Output each line of the data word for word, from the first through the line that holds "destruct (bootstrap_transfers demo_index", and leave off whatever follows.

→ Source information:
◆ ◆ ◆ ◆ ◆ ◆ ◆

Lemma bootstrap_transfers_witness :
  ∃ st2, verify (store_chunks offered_stage 0 [demo_bytes]).2 (image_hash demo_bytes) = (Ok tt, st2) ∧
    ∃ t, stage_ok (stage_batch st2 offered_batch).2 t ∧ ∀ k, reg_at t "b" k = skeletal_reg (reg_at donor_end "b" k).
Proof.
  destruct (bootstrap_transfers demo_index demo_answers 1 demo_config ["b"] demo_caps demo_pending None donor_start
    donor_start (λ _ _ _, true) true demo_image donor_start demo_journal (true, true) 4096 256 (λ _, true) demo_offer [demo_bytes] 9
    offered_stage donor_events donor_end donor_capture) as (st2 & Hv & Hb);
    [by vm_compute|by vm_compute|apply demo_index_wf|apply demo_index_typed|apply demo_after_epoch|apply demo_index_wire|apply demo_fits
    |vm_compute; reflexivity|vm_compute; reflexivity|vm_compute; reflexivity|vm_compute; reflexivity|vm_compute; reflexivity
    | |vm_compute; reflexivity|by repeat constructor|vm_compute; reflexivity|vm_compute; reflexivity|apply donor_sound| |].
  - intros [|i] c; [|done]. intros Hc. apply (f_equal (default [])) in Hc. change (demo_bytes = c) in Hc. rewrite <- Hc. exists donor_start, true, (λ _, true). vm_compute. reflexivity.
  - cbn [effects_within donor_events exec from_option]. split; [repeat constructor; by vm_compute|].
    split; [repeat constructor; by vm_compute|]. split; [repeat constructor; by vm_compute|exact I].
  - exists st2. split; [exact Hv|].
    assert (stage_batch st2 offered_batch = (Ok tt, (stage_batch st2 offered_batch).2)) as Hok.
    { assert (st2 = (verify (store_chunks offered_stage 0 [demo_bytes]).2 (to_commitment demo_offer)).2) as -> by (by rewrite Hv).
      vm_compute. reflexivity. }
    assert (stage_batches st2 [offered_batch] = (Ok tt, (stage_batch st2 offered_batch).2)) as Hoks by (cbn [stage_batches]; by rewrite Hok).
    destruct (Hb [offered_batch] _ ltac:(vm_compute; reflexivity) Hoks) as (t & Ht & Hreg). exists t. split; [exact Ht|].
    intros k. apply Hreg.
Defined.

◆ ◆ ◆ ◆ ◆ ◆ ◆

→ Reply to the exercise:
Lemma bootstrap_transfers_witness :
  ∃ st2, verify (store_chunks offered_stage 0 [demo_bytes]).2 (image_hash demo_bytes) = (Ok tt, st2) ∧
    ∃ t, stage_ok (stage_batch st2 offered_batch).2 t ∧ ∀ k, reg_at t "b" k = skeletal_reg (reg_at donor_end "b" k).
Proof.
  destruct (bootstrap_transfers demo_index demo_answers 1 demo_config ["b"] demo_caps demo_pending None donor_start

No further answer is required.